All healthcare in the US is embarrassingly bad, but Kaiser often does cover more and charges less than comparable PPO plans. Problem is, navigating it can be tricky if you’re used to PPO life.
We’re with Aetna right now. We fucking hate it. The love to force out of pocket payments for preventative care. Aetna rather you just hury up and die so they don’t have to pay for you.
The limited of out-of-network coverage is kind of the point of Kaiser. There are some times that they’ll do it if they’ve understaffed in a specialist’s area, if it’s emergency / trauma care, etc. But the main point is to try to keep things within the non-profit network, and to limit the cost creep imposed by the for-profit healthcare providers.
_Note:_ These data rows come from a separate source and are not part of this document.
(** C30: The installer sizes the partition from the disk's whole GiB while the
    wizard validates against its exact bytes: with the size checks on, whatever
    the installer accepts, the wizard accepts; the partition has the wizard's
    size in whole MiB, is 150 GiB at least, and fits the disk beside the other
    partitions. *)
Theorem install_size_accepted_by_wizard d s m :
  is_u64 d -> calcCosPersistentPartSize (ByteToGi d) s false = Ok m ->
  exists n, ParsePartitionSize d s false = Ok n /\ m = ByteToMi n /\ 150 * 2 ^ 10 <= m /\ m * 2 ^ 20 + fixedOccupiedSize <= d.
Proof.
  intros Hd H. unfold calcCosPersistentPartSize in H. inv_ok.
  destruct (ByteToGi_le d Hd) as [Hle Hu].
  apply ParsePartitionSize_ok in H as (Hmin & Hparse & Hlow & Hup); [|done].
  pose proof fixedOccupiedSize_val. pose proof MinDiskSize_val. pose proof MinPersistentSize_val. unfold Spec.room in Hup.
  assert (Em : ByteToMi x = x / 2 ^ 20) by (unfold ByteToMi; by rewrite u64_shr_div by lia). rewrite Em.
  exists x. split_and!; [|done| |pose proof (Z.mul_div_le x (2 ^ 20)); lia].
  - unfold ParsePartitionSize. rewrite Hparse. cbn.
    destruct (Z.ltb_spec d MinDiskSize); [lia|]. cbn.
    destruct (Z.ltb_spec x MinPersistentSize); [lia|]. cbn.
    rewrite u64_sub_ge by (done || lia). by destruct (Z.ltb_spec (d - fixedOccupiedSize) x); [lia|].
  - apply Z.div_le_lower_bound; lia.
Qed.

Lemma install_size_accepted_by_wizard_witness :
  exists n, ParsePartitionSize (300 * 2 ^ 30 + 17) "153601Mi" false = Ok n /\
    153601 = ByteToMi n /\ 150 * 2 ^ 10 <= 153601 /\ 153601 * 2 ^ 20 + fixedOccupiedSize <= 300 * 2 ^ 30 + 17.
Proof.
  apply (install_size_accepted_by_wizard (300 * 2 ^ 30 + 17) "153601Mi" 153601);
    [split; by vm_compute | by vm_compute].
Defined.

(** The converse fails: on a disk of 250 GiB and 921 MiB the wizard accepts
    a persistent size of 181500Mi that the installer then rejects as too
    large, after the answers were confirmed. *)
Theorem wizard_size_rejected_by_install :
  exists d s n e, is_u64 d /\ ParsePartitionSize d s false = Ok n /\
    calcCosPersistentPartSize (ByteToGi d) s false = Err e.
Proof.
  exists (250 * 2 ^ 30 + 921 * 2 ^ 20), "181500Mi", (181500 * 2 ^ 20), (err_part_large (Spec.room (250 * 2 ^ 30))).
  split_and!; [split|..]; by vm_compute.
Qed.

(** A size in Gi is reduced modulo 2^64 bytes before it is checked, so a
    size 2^34 Gi too large is accepted as if it were the small one: parsing
    the printed size [n + 2^34] Gi gives what parsing [n] Gi gives. *)
Theorem parsePartitionBytes_wraps n :
  0 <= n < 2 ^ 34 ->
  parsePartitionBytes (itoa (n + 2 ^ 34) +:+ "Gi") = Ok (n * 2 ^ 30) /\
  parsePartitionBytes (itoa n +:+ "Gi") = Ok (n * 2 ^ 30).
Proof.
  intros Hn. rewrite !parsePartitionBytes_print by (unfold is_u64; (lia || by right)).
  change (Spec.multiplier "Gi") with (2 ^ 30). split; f_equal.
  - unfold u64. rewrite Z.mul_add_distr_r. change (2 ^ 34 * 2 ^ 30) with (1 * 2 ^ 64).
    rewrite Z.mod_add, Z.mod_small by lia. done.
  - rewrite u64_small by (unfold is_u64; lia). done.
Qed.

Lemma parsePartitionBytes_wraps_witness :
  parsePartitionBytes "17179869384Gi" = Ok (200 * 2 ^ 30) /\ parsePartitionBytes "200Gi" = Ok (200 * 2 ^ 30).
Proof.
  pose proof (parsePartitionBytes_wraps 200 ltac:(lia)) as H. by vm_compute in H.
Defined.

(** The default size offered for a disk of [g] whole GiB, before the minimum. *)
Definition default_gi (g : Z) : Z := ByteToGi (defaultPersistentBytes (g * 2 ^ 30)).
Definition default_gi_ok (g : Z) : bool := (0 <=? default_gi g) && (default_gi g * 10 <=? g * 3).

Lemma default_gi_range : forallb default_gi_ok (Zrange 250 (Z.to_nat 1799)) = true.
Proof. vm_refl. Qed.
As for out-of-pocket, that really depends on the plan you’re buying or your employer is negotiating. When I was picking a Kaiser plan, I was usually choosing between similar PPO offerings with comparable out-of-pocket.
My wife and I, and many of her insurance coworkers, have found that the PPO plans often hide the costs. It looks good on paper at first, but the TOS about what is and isn’t covered can often be much more profit-driven in the PPO space. And you often don’t learn about these details until you need care or a medication.